I also need to point out that licences under the ‘All Insurance and Insurance Related Services’ sub-sector, will be issued by Chinese authorities to Mauritian operators with no economic needs test or quantitative limits on licences.

Mauritius can carry out financial services in China on a progressive basis. Representative offices of Mauritian banks in China could indeed explore trade in financial services perspective to facilitate transactions of Chinese investors in Mauritius and in Africa. This would further position our country as an innovative financial centre for Africa. Similarly, we do have in Mauritius, local banks which already have an agreement with China Union Pay. Such local banks should consider the possibility to open branches in Guangzhou; Pudong area in Shanghai (major financial centre) or Shenzhen (large industrial city). They could focus on financial transactions between on one side, Mauritius and China and on the other side, between China and Africa.

Furthermore, the Agreement provides for the development of a Renminbi clearing and settlement facility in Mauritius. This would consolidate our reputation as a regional centre for trading in Renminbi.

7.The AfCFTA is by all means the largest trade agreement in the world. What are the significant impacts to be expected for Mauritius?

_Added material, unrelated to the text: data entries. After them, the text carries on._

(** Where the pattern matches: at an opening marker that is closed
    later; the match runs to the first closing marker after it. *)
Theorem block_comment_match_at bef aft :
  match_at false regExCommentMultiLine bef aft
  = match block_at aft with
    | Some (body, r) =>
        Some (Result (rev bef) (opening ++ body ++ closing) r [(1, body)])
    | None => None
    end.
Proof.
  unfold match_at. rewrite regExCommentMultiLine_parts. cbn [matcher].
  destruct aft as [|a aft]; [reflexivity|]. rewrite match_char_cons.
  destruct aft as [|b s].
  { cbn [block_at]. now destruct (solidus =? a)%N. }
  cbn [block_at]. destruct (N.eqb_spec solidus a) as [<-|]; [|reflexivity].
  rewrite match_char_cons.
  destruct (N.eqb_spec apostrophe b) as [<-|]; [|reflexivity].
  cbn [andb matcher groups].
  rewrite (repeat_star_lazy any_unit)
    by (unfold input_length; cbn [before after length]; lia).
  rewrite (@lazy_until_close _
             (fun b r => MState (rev closing ++ b) r
                           [(1, firstn (length b - length (apostrophe :: solidus :: bef)) s)])).
  - destruct (find_close s) as [[body r]|] eqn:F; [|reflexivity].
    apply find_close_spec in F. subst s.
    cbn [before after caps]. f_equal. f_equal.
    + change (solidus :: apostrophe :: body ++ closing ++ r)
        with ((opening ++ body ++ closing) ++ r) at 1
        || (replace (solidus :: apostrophe :: body ++ closing ++ r)
              with ((opening ++ body ++ closing) ++ r)
              by (unfold opening; cbn [app]; now rewrite <- !app_assoc)).
      replace (rev closing ++ rev body ++ apostrophe :: solidus :: bef)
        with (rev (opening ++ body ++ closing) ++ bef)
        by (unfold opening; cbn [app rev]; rewrite !rev_app_distr;
            cbn [rev app]; now rewrite <- !app_assoc).
      apply between_span.
    + rewrite length_app, length_rev.
      replace (length body + length (apostrophe :: solidus :: bef)
               - length (apostrophe :: solidus :: bef)) with (length body) by lia.
      now rewrite firstn_app, Nat.sub_diag, firstn_all, firstn_O, app_nil_r.
  - intros b0 a0. rewrite close_marker_spec. cbn [before after caps].
    unfold between, pos. cbn [before after]. reflexivity.
Qed.

(** *** The pass over a text *)

Definition cut_at (bef aft : jsstring) : jsstring :=
  replace_at false regExCommentMultiLine [] bef aft.

Lemma block_at_spec aft body r :
  block_at aft = Some (body, r) -> aft = opening ++ body ++ closing ++ r.
Proof.
  destruct aft as [|a [|b s]]; try discriminate. cbn [block_at].
  destruct (N.eqb_spec solidus a) as [<-|]; [|discriminate].
  destruct (N.eqb_spec apostrophe b) as [<-|]; [|discriminate].
  cbn [andb]. intros F. apply find_close_spec in F. now subst s.
Qed.

Lemma cut_at_hit bef aft body r :
  block_at aft = Some (body, r) ->
  cut_at bef aft = cut_at (rev (opening ++ body ++ closing) ++ bef) r.
Proof.
  intros H. unfold cut_at.
  assert (Hm : match_at false regExCommentMultiLine bef aft
               = Some (Result (rev bef) (opening ++ body ++ closing) r [(1, body)]))
    by (now rewrite block_comment_match_at, H).
  rewrite (@replace_at_hit false regExCommentMultiLine [] bef aft _ Hm);
    [reflexivity | discriminate].
Qed.

Lemma cut_at_miss bef ch aft :
  block_at (ch :: aft) = None ->
  cut_at bef (ch :: aft) = ch :: cut_at (ch :: bef) aft.
Proof.
  intros H. unfold cut_at. apply replace_at_miss.
  now rewrite block_comment_match_at, H.
Qed.

Lemma cut_at_nil bef : cut_at bef [] = [].
Proof. unfold cut_at. apply replace_at_nil. now rewrite block_comment_match_at. Qed.
Definition SampleType_IsBinary (t : SampleType) : bool :=
  match t with
  | DT_BIN => true
  | _ => false
  end.

Definition SampleType_SuggestFlex (t : SampleType) : SampleType :=
  match t with
  | DT_BIN | DT_UINT16 | DT_SFLOAT => DT_SFLOAT
  | DT_DFLOAT => DT_DFLOAT
  | DT_DCOMPLEX => DT_DCOMPLEX
  end.

(** Samples of a one-dimensional image, padded with zeros at the end. *)
Definition pad_line (oldSizes newSizes : UnsignedArray) (px : list Q) : list Q :=
  px ++ repeat 0%Q (Z.to_nat (hd 0 newSizes) - List.length px).

(** A handler that answers every call with the first image it was given. *)
Definition echo (c : Call SampleType (list Q)) : result (Image SampleType (list Q)) :=
  match c with
  | Framework_Separable in_ _ _ _ _ _ _ => Ok in_
  | Framework_Full in_ _ _ _ _ _ _ => Ok in_
  | Uniform in_ _ _ => Ok in_
  | FourierTransform in_ _ => Ok in_
  | MultiplySampleWise lhs _ _ => Ok lhs
  end.

(** A per-dimension pass that negates every sample: when it runs, the
    image changes. *)
Definition negating_pass
  (lineFilter : SeparableLineFilterParameters.t -> Memory -> Memory -> option Memory)
  (img : Image SampleType (list Q)) (d : nat) (border : Z) (bc : BoundaryCondition)
  : Image SampleType (list Q) :=
  mkImage (IsForged img) (sizes img) (dataType img) (map Qopp (pixels img)).

Definition ramp : Memory := fun p => inject_Z p.

Definition zeros : Memory := fun _ => 0%Q.

Definition ones : Memory := fun _ => 1%Q.

Definition line_of_three : SeparableLineFilterParameters.t :=
  SeparableLineFilterParameters.mk
    (SeparableBuffer.mk 0 3 1) (SeparableBuffer.mk 0 3 1) 0 false.

Definition image_5 : Image SampleType (list Q) :=
  mkImage true [5] DT_UINT16 [1%Q; 2%Q; 3%Q; 4%Q; 5%Q].

Definition filter_3 : Image SampleType (list Q) :=
  mkImage true [3] DT_DFLOAT [1%Q; 2%Q; 1%Q].

Definition filter_2x1 : Image SampleType (list Q) :=
  mkImage true [2; 1] DT_DFLOAT [1%Q; 1%Q].

Definition binary_kernel_3 : Image SampleType (list Q) :=
  mkImage true [3] DT_BIN [1%Q; 1%Q; 1%Q].

(** [2^1023] as a [dfloat]. *)
Definition two_1023 : spec_float := binary_normalize 53 1024 1 1023 false.

(** A line of [dfloat] samples: [2^1023] at positions 0 and 2, zero
    elsewhere. *)
Definition peaks : Z -> spec_float :=
  fun p => if ((p =? 0) || (p =? 2))%bool then two_1023 else S754_zero false.
Lemma calculateConfidence_bounds (label : string) (aspectRatio circularity extent : Q) :
  0.1 <= calculateConfidence label aspectRatio circularity extent <= 0.9.
Proof.
  unfold calculateConfidence, Js.Math_max, Js.Math_min. split.
  - apply Q.le_max_l.
  - apply Q.max_lub; [lra | apply Q.le_min_l].
Qed.

(** C6. The score is the raw score of the label clamped to [0.1, 0.9]; the
    raw score is 0.8 for a person with aspect ratio in [0.4, 0.6] and 0.6 for
    any other person, min(0.9, circularity) for the circular label,
    1 - |aspectRatio - 1| for the square label, and min(0.7, extent) for
    every other label. *)
Theorem calculateConfidence_raw_then_clamp :
  (forall label aspectRatio circularity extent,
      calculateConfidence label aspectRatio circularity extent
      = clamp 0.1 0.9 (rawScore label aspectRatio circularity extent))
  /\ (forall aspectRatio circularity extent,
      0.4 <= aspectRatio <= 0.6 ->
      switchConfidence objectTypes.HUMAN aspectRatio circularity extent = 0.8)
  /\ (forall aspectRatio circularity extent,
      ~ 0.4 <= aspectRatio <= 0.6 ->
      switchConfidence objectTypes.HUMAN aspectRatio circularity extent = 0.6)
  /\ (forall aspectRatio circularity extent,
      switchConfidence objectTypes.CIRCULAR aspectRatio circularity extent
      = Qmin 0.9 circularity)
  /\ (forall aspectRatio circularity extent,
      switchConfidence objectTypes.SQUARE aspectRatio circularity extent
      = 1.0 - Qabs (aspectRatio - 1.0))
  /\ (forall label aspectRatio circularity extent,
      label <> objectTypes.HUMAN ->
      label <> objectTypes.CIRCULAR ->
      label <> objectTypes.SQUARE ->
      switchConfidence label aspectRatio circularity extent = Qmin 0.7 extent).
Proof.
  split; [reflexivity|]. split; [|split; [|split; [reflexivity|split; [reflexivity|]]]].
  - intros aspectRatio circularity extent H.
    unfold switchConfidence. rewrite String.eqb_refl, ge_le.
    apply within_true in H. unfold within in H. now rewrite H.
  - intros aspectRatio circularity extent H.
    unfold switchConfidence. rewrite String.eqb_refl, ge_le.
    destruct ((0.4 <=. aspectRatio) && (aspectRatio <=. 0.6)) eqn:E; [|reflexivity].
    exfalso. apply H. now apply within_true.
  - intros label aspectRatio circularity extent Hh Hc Hs.
    unfold switchConfidence.
    apply String.eqb_neq in Hh, Hc, Hs. now rewrite Hh, Hc, Hs.
Qed.
(** The private fields of a [VerifyForge] instance. *)
Record VerifyForge : Type := mkVerifyForge {
  apiKey : string;
  baseUrl : string;
  timeout : Js.number
}.

(** [s.replace(/\/$/, '')]: the pattern matches one slash at the very end
    of the string, and the first (only) match is removed. *)
Fixpoint replace_trailing_slash (s : string) : string :=
  match s with
  | EmptyString => EmptyString
  | String c rest =>
      match rest with
      | EmptyString => if Ascii.eqb c "/" then EmptyString else s
      | String _ _ => String c (replace_trailing_slash rest)
      end
  end.

Definition default_baseUrl : string := "https://verifyforge.com".
Definition default_timeout : Js.number := Js.Fin 30000.

(** The constructor (client.ts, lines 48-56).  It performs no effect, so
    it is a function to a completion rather than an [Async] computation. *)
Definition constructor (config : VerifyForgeConfig) : Completion VerifyForge :=
  match cfg_apiKey config with
  | None => Throws (ThrowError Js.ClsError "Error" "API key is required")
  | Some key =>
      if String.eqb key "" then
        Throws (ThrowError Js.ClsError "Error" "API key is required")
      else
        Returns
          {| apiKey := key;
             baseUrl :=
               match cfg_baseUrl config with
               | None => default_baseUrl
               | Some b =>
                   let b' := replace_trailing_slash b in
                   if String.eqb b' "" then default_baseUrl else b'
               end;
             timeout :=
               match cfg_timeout config with
               | None => default_timeout
               | Some t => if Js.truthy (Js.Num t) then t else default_timeout
               end |}
  end.

Definition getBaseUrl (self : VerifyForge) : string := baseUrl self.

Definition getTimeout (self : VerifyForge) : Js.number := timeout self.

(** Lines 76-81: the entries appended to the [URLSearchParams]. *)
Fixpoint searchParams (params : list (string * Js.value)) : list (string * string) :=
  match params with
  | [] => []
  | (key, v) :: rest =>
      match v with
      | Js.Undefined | Js.Null => searchParams rest
      | _ => (key, Js.to_string v) :: searchParams rest
      end
  end.

(** Lines 72-99: the request handed to [fetch].  [String(value)] of line
    79 runs before the [try] block; the model takes its result on the
    values it completes on, which covers what the two callers of the
    executor pass (a string for GET, nothing to convert for POST). *)
Definition request (self : VerifyForge) (method : Method) (endpoint : string)
    (params : option (list (string * Js.value))) : Request :=
  {| req_url := (baseUrl self ++ endpoint)%string;
     req_query :=
       match method, params with
       | GET, Some ps => Some (searchParams ps)
       | _, _ => None
       end;
     req_method := method;
     req_headers :=
       [ ("X-API-Key", apiKey self);
         ("Content-Type", "application/json");
         ("Accept", "application/json");
         ("User-Agent", "VerifyForge-TypeScript-SDK/1.0.0") ];
     req_body :=
       match method, params with
       | POST, Some ps => Some (Js.Obj ps)
       | _, _ => None
       end;
     req_signal := timeout self |}.

(** Lines 89-138: the body of the [try] block. *)
Definition makeRequest_try (self : VerifyForge) (method : Method)
    (endpoint : string) (params : option (list (string * Js.value)))
  : Async Js.value :=
  response <- fetch (request self method endpoint params) ;;
  if status response =? 401 then
    throw (ThrowVF (AuthenticationError_new (Js.Str "Invalid API key")))
  else if status response =? 402 then
    throw (ThrowVF (InsufficientCreditsError_new (Js.Str "Insufficient credits")))
  else if status response =? 429 then
    throw (ThrowVF (RateLimitError_new (Js.Str "Rate limit exceeded")))
  else if status response =? 400 then
    errorData <- json response ;;
    error <- lift (get_prop errorData "error") ;;
    dets <- lift (get_prop errorData "details") ;;
    e <- lift (construct (fun m => ValidationError_new m dets)
                 (Js.or error (Js.Str "Validation failed"))) ;;
    throw (ThrowVF e)
  else if 500 <=? status response then
    throw (ThrowVF (APIError_new (Js.Str "Internal server error")
                      (Some (status response))))
  else if negb (ok response) then
    errorData <- try_catch (json response)
                   (fun _ => ret (Js.Obj [("error", Js.Str "Request failed")])) ;;
    error <- lift (get_prop errorData "error") ;;
    e <- lift (construct (fun m => APIError_new m (Some (status response)))
                 (Js.or error (Js.Str "Request failed"))) ;;
    throw (ThrowVF e)
  else
    json response.

(** Lines 139-161: the [catch] clause. *)
Definition makeRequest_catch (error : Thrown) : Async Js.value :=
  match error with
  | ThrowVF e => throw (ThrowVF e)
  | ThrowError cls nm msg =>
      if String.eqb nm "AbortError" then
        throw (ThrowVF (NetworkError_new (Js.Str "Request timed out")))
      else if Js.instanceof_TypeError cls then
        throw (ThrowVF (NetworkError_new (Js.Str "Network request failed")))
      else
        throw (ThrowVF (VerifyForgeError_new (Js.Str msg) None))
  | ThrowValue _ =>
      throw (ThrowVF (VerifyForgeError_new (Js.Str "Unknown error occurred") None))
  end.

(** [makeRequest] (lines 67-162). *)
Definition makeRequest (self : VerifyForge) (method : Method)
    (endpoint : string) (params : option (list (string * Js.value)))
  : Async Js.value :=
  try_catch (makeRequest_try self method endpoint params) makeRequest_catch.

(** [validate] (lines 187-195); the argument is whatever the caller passes
    at run time, whatever the declared type. *)
Definition validate (self : VerifyForge) (email : Js.value) : Async Js.value :=
  if negb (Js.truthy email) || negb (String.eqb (Js.typeof email) "string") then
    throw (ThrowVF (ValidationError_new
                      (Js.Str "Email must be a non-empty string") Js.Undefined))
  else
    makeRequest self GET "/api/validate" (Some [("email", email)]).

(** [emails.length] for an array. *)
Definition array_length (v : Js.value) : Z :=
  match v with
  | Js.Arr elems => Z.of_nat (List.length elems)
  | _ => 0
  end.

(** [validateBulk] (lines 221-238). *)
Definition validateBulk (self : VerifyForge) (emails : Js.value) : Async Js.value :=
  if negb (Js.isArray emails) || (array_length emails =? 0) then
    throw (ThrowVF (ValidationError_new
                      (Js.Str "Emails must be a non-empty array") Js.Undefined))
  else if 100 <? array_length emails then
    throw (ThrowVF (ValidationError_new
                      (Js.Str "Maximum 100 emails allowed per request")
                      (Js.Obj [ ("provided", Js.Num (Js.Fin (array_length emails)));
                                ("maximum", Js.Num (Js.Fin 100)) ])))
  else
    makeRequest self POST "/api/validate/bulk" (Some [("emails", emails)]).

(** ** Specification-side definitions *)

(** The classification the [catch] clause makes, by its own tests and in
    their order: [instanceof VerifyForgeError], then the name
    [AbortError], then [instanceof TypeError], then [instanceof Error]. *)
Inductive Classified : Thrown -> VerifyForgeError -> Prop :=
| Classified_own (e : VerifyForgeError) :
    Classified (ThrowVF e) e
| Classified_abort (cls : Js.error_class) (msg : string) :
    Classified (ThrowError cls "AbortError" msg)
      (NetworkError_new (Js.Str "Request timed out"))
| Classified_transport (nm msg : string) :
    nm <> "AbortError" ->
    Classified (ThrowError Js.ClsTypeError nm msg)
      (NetworkError_new (Js.Str "Network request failed"))
| Classified_other (cls : Js.error_class) (nm msg : string) :
    nm <> "AbortError" -> cls <> Js.ClsTypeError ->
    Classified (ThrowError cls nm msg) (VerifyForgeError_new (Js.Str msg) None)
| Classified_not_an_error (v : Js.value) :
    Classified (ThrowValue v)
      (VerifyForgeError_new (Js.Str "Unknown error occurred") None).

(** The resolution of the configuration as the specification words it:
    the endpoint root is the given one without its trailing slash, the
    deadline is the given one, and the defaults apply when a value is
    left unspecified. *)
Definition resolved_as_given (config : VerifyForgeConfig) (self : VerifyForge) : Prop :=
  getBaseUrl self
  = match cfg_baseUrl config with
    | None => default_baseUrl
    | Some b => replace_trailing_slash b
    end
  /\ getTimeout self
     = match cfg_timeout config with
       | None => default_timeout
       | Some t => t
       end.

(** The header set as the component design words it: exactly the
    credential, the content type and the accept declaration. *)
Definition three_fixed_headers (req : Request) : Prop :=
  List.map fst (req_headers req) = ["X-API-Key"; "Content-Type"; "Accept"].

The AFCFTA opens up a market of 1.3 billion consumers, with 55 participating African countries.  It is the largest in the world and is expected to increase intra African trade by nearly 40% to over 50% with the sole removal of tariffs on goods as per a study by the ECA.

Our objective is to use the AfCFTA to diversify our export market, consolidate our trade and investment relations with Africa and position Mauritius as a business hub for the African Markets.

Services sector are of upmost importance to Mauritius and the AfCFTA would unlock opportunities which Mauritius can take advantage of. Negotiations are currently ongoing and we are looking forward for more opening in the sectors currently being negotiated which include Business services, Financial Services, Communication Services, Tourism and Transport Services. Other sectors are to be negotiated in the future.  Mauritius has already invested in the services sector such as banking, insurance and tourism sector in some African countries.  Our professionals in the accounting, auditing and computer related services are already operating in some African Markets, in particular in the COMESA region.  The AfCFTA will open up more opportunities on a broader scale.

In terms of goods, Mauritius will have preferential access on some specific markets such as the Northern, Western and central African countries, where we do not have any preferential market access.

8. Are there any upcoming, significant bilateral agreements in the pipeline for Mauritius?

Mauritius –Indonesia PTA

Mauritius has started negotiations of a Preferential Trade Agreement (PTA), covering trade in goods with Indonesia The proposed agreement is expected to increase bilateral trade and improve investment opportunities.

We are currently deepening the interim Economic Partnership Agreement with the EU by expanding its scope through the inclusion of new sectors, namely trade in services and investment, sustainable development, Intellectual Property and Agriculture, Government procurement, amongst others.  It will be a new generation trade agreement, very broad in scope and depth.  It will open up new opportunities in the sectors mentioned.  We would embark in a similar process with the UK in the near future.  We have already submitted a proposal to negotiate a Free Trade Agreement with the Eurasian Customs Union, and have signified our interest to negotiate one with the US to ensure continuity of trade post AGOA in 2025.

Our focus now is on developing and implementing strategies jointly with the Economic Development Board(EDB) and the private sector to maximise on the opportunities under the recently concluded FTAs.